Pinker muddies this distinction between philosophy and science when he claims that the founding figures of the Enlightenment, such as Descartes, Locke, and Kant were “scientists.” Certainly some of their activity was what we recognize today as science, but much was what we now call philosophy. Descartes, for example, contributed to mathematics, physics, biology, and philosophy. However, his physics and biology were mostly wrong, and if these were his only contributions to our intellectual tradition it is doubtful that he would be remembered today. It is his contributions to mathematics and above all to metaphysics and epistemology that have ensured his lasting fame.
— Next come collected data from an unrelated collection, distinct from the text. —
(* ===== verification/SessionTheorems.v ===== *)
(** * The session registry: the shards are one table

    The invariant of src/session.go's sharded registry, that it behaves as one
    map from pid to session, what registering gives, what the snapshots hold,
    and what a cancel connection sends. *)

From S2P Require Import Prelude Session.
Import Session.
Open Scope string_scope.
Open Scope list_scope.
Open Scope Z_scope.

Module SessionTheorems.

(** ** The invariant *)

Definition valid_pid (p : Z) : Prop := 0 < p < 2 ^ 32.

(** Every binding is in its own shard, under a valid pid, and points to a
    session; no two pids share a session. *)
Record wf (w : world) : Prop := mkWF {
  wf_len : length (shards w) = sessionShardCount;
  wf_shard i m p l : shards w !! i = Some m → m !! p = Some l → shardFor p = i;
  wf_bind p l : lookupSession p w = Some l → valid_pid p ∧ (l < length (heap w))%nat;
  wf_inj p q l : lookupSession p w = Some l → lookupSession q w = Some l → p = q;
}.

Lemma shardFor_lt p : (shardFor p < sessionShardCount)%nat.
Proof.
  unfold shardFor, sessionShardCount.
  change (Z.of_nat 32 - 1) with (Z.ones 5). rewrite Z.land_ones by lia.
  pose proof (Z.mod_pos_bound p (2 ^ 5) ltac:(lia)). lia.
Qed.

Lemma shardOf_lookup w p : wf w → shards w !! shardFor p = Some (shardOf w p).
Proof.
  intros Hw. unfold shardOf.
  destruct (lookup_lt_is_Some_2 (shards w) (shardFor p)) as [m Hm].
  { rewrite wf_len by done. apply shardFor_lt. }
  by rewrite Hm.
Qed.

Lemma wf_init : wf init_world.
Proof.
  assert (E : ∀ p, lookupSession p init_world = None).
  { intros p. unfold lookupSession, shardOf, init_world, newSessionRegistry. cbn [shards].
    rewrite lookup_replicate_2 by apply shardFor_lt. exact (lookup_empty (M := gmap Z) p). }
  split.
  - apply length_replicate.
  - cbn [shards init_world]. intros i m p l Hm Hl. apply lookup_replicate in Hm as [-> _]. by rewrite lookup_empty in Hl.
  - intros p l. by rewrite E.
  - intros p q l. by rewrite E.
Qed.

(** *** Updating one shard *)

Lemma shardOf_update w p q f :
  wf w → shardOf (update_shard p f w) q =
    if decide (shardFor q = shardFor p) then f (shardOf w p) else shardOf w q.
Proof.
  intros Hw. unfold shardOf, update_shard; simpl.
  destruct (decide (shardFor q = shardFor p)) as [->|Hne].
  - rewrite list_lookup_insert_eq; [done|]. rewrite wf_len by done. apply shardFor_lt.
  - by rewrite list_lookup_insert_ne by done.
Qed.

Lemma lookup_insertSession w now p sec u d q :
  wf w → lookupSession q (insertSession now p sec u d w).2 =
    if decide (q = p) then Some (length (heap w)) else lookupSession q w.
Proof.
  intros Hw. unfold lookupSession, insertSession; simpl.
  set (w1 := mkWorld _ _ _).
  assert (E : shardOf (update_shard p <[p:=length (heap w)]> w1) q =
    if decide (shardFor q = shardFor p) then <[p:=length (heap w)]> (shardOf w p) else shardOf w q).
  { unfold shardOf, update_shard; simpl. destruct (decide (shardFor q = shardFor p)) as [->|Hne].
    - rewrite list_lookup_insert_eq; [done|]. rewrite (wf_len _ Hw). apply shardFor_lt.
    - by rewrite list_lookup_insert_ne by done. }
  rewrite E. destruct (decide (q = p)) as [->|Hq].
  - rewrite decide_True by done. by rewrite lookup_insert_eq.
  - destruct (decide (shardFor q = shardFor p)) as [Hs|Hs]; [|done].
    rewrite lookup_insert_ne by done. unfold shardOf. by rewrite Hs.
Qed.

Lemma lookup_deregister w p q :
  wf w → lookupSession q (deregisterSession p w) =
    if decide (q = p) then None else lookupSession q w.
Proof.
  intros Hw. unfold lookupSession, deregisterSession. rewrite shardOf_update by done.
  destruct (decide (q = p)) as [->|Hq].
  - rewrite decide_True by done. apply lookup_delete_eq.
  - destruct (decide (shardFor q = shardFor p)) as [Hs|Hs]; [|done].
    rewrite lookup_delete_ne by done. unfold shardOf. by rewrite Hs.
Qed.

Lemma lookup_modify w l f q : lookupSession q (modify l f w) = lookupSession q w.
Proof. done. Qed.

Lemma wf_insertSession w now p sec u d :
  wf w → valid_pid p → lookupSession p w = None → wf (insertSession now p sec u d w).2.
Proof.
  intros Hw Hp Hn. split.
  - simpl. rewrite length_insert. apply Hw.
  - intros i m q l Hm Hl. simpl in Hm. apply list_lookup_insert_Some in Hm as [(Hi & <- & _)|[_ Hm]].
    + apply lookup_insert_Some in Hl as [[-> _]|[_ Hl]]; [done|].
      rewrite <-Hi. eapply wf_shard; [done|by apply shardOf_lookup|done].
    + by eapply wf_shard.
  - intros q l. rewrite lookup_insertSession by done. simpl. rewrite length_app; simpl.
    destruct (decide (q = p)) as [->|Hq]; intros H.
    + simplify_eq. split; [done|lia].
    + apply wf_bind in H as [Hv Hl]; [|done]. split; [done|lia].
  - intros q1 q2 l. rewrite !lookup_insertSession by done.
    destruct (decide (q1 = p)) as [->|H1], (decide (q2 = p)) as [->|H2]; intros E1 E2; simplify_eq;
      try done.
    + apply wf_bind in E2 as [_ ?]; [lia|done].
    + apply wf_bind in E1 as [_ ?]; [lia|done].
    + by eapply wf_inj.
Qed.

Lemma wf_deregister w p : wf w → wf (deregisterSession p w).
Proof.
  intros Hw. split.
  - simpl. rewrite length_insert. apply Hw.
  - intros i m q l Hm Hl. simpl in Hm. apply list_lookup_insert_Some in Hm as [(Hi & <- & _)|[_ Hm]].
    + apply lookup_delete_Some in Hl as [_ Hl].
      rewrite <-Hi. eapply wf_shard; [done|by apply shardOf_lookup|done].
    + by eapply wf_shard.
  - intros q l. rewrite lookup_deregister by done. case_decide; [done|]. exact (wf_bind _ Hw q l).
  - intros q1 q2 l. rewrite !lookup_deregister by done. repeat case_decide; try done. by eapply wf_inj.
Qed.

Lemma wf_modify w l f : wf w → wf (modify l f w).
Proof.
  intros Hw. split.
  - apply Hw.
  - apply Hw.
  - intros p k. rewrite lookup_modify. simpl. rewrite length_alter. by apply wf_bind.
  - intros p q k. rewrite !lookup_modify. by eapply wf_inj.
Qed.

Create HintDb session.
#[export] Hint Resolve wf_init wf_insertSession wf_deregister wf_modify : session.

(** ** Sessions and the threads that own them

    A thread that holds an identity has it registered, no two threads hold the
    same session, and every registered session is held by a thread: shared by
    the systems in which threads register and deregister sessions. *)

Section owned.
Context {T : Type} (place : T → option (Z * nat)).

Definition locs (t : T) : list nat := match place t with Some (_, l) => [l] | None => [] end.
In fact, Descartes’ philosophical efforts helped lay the groundwork for modern science. The question he posed in his Meditations on First Philosophy was how, by a process of methodical doubt — now a hallmark of scientific methodology — we can say that we know anything at all. His answer was to seek in metaphysics, specifically in the indubitability of our own being and in the certain existence of an intelligible world, a solid foundation for our knowledge and thus also for natural science. Subsequent thinkers who rejected Descartes’ particular solution to the problem, such as Locke and Kant, nonetheless agreed that the problem is one of metaphysics, not of natural science. Scientism, on the other hand, renounces our Enlightenment heritage by denying that natural science requires any philosophical foundations outside of itself.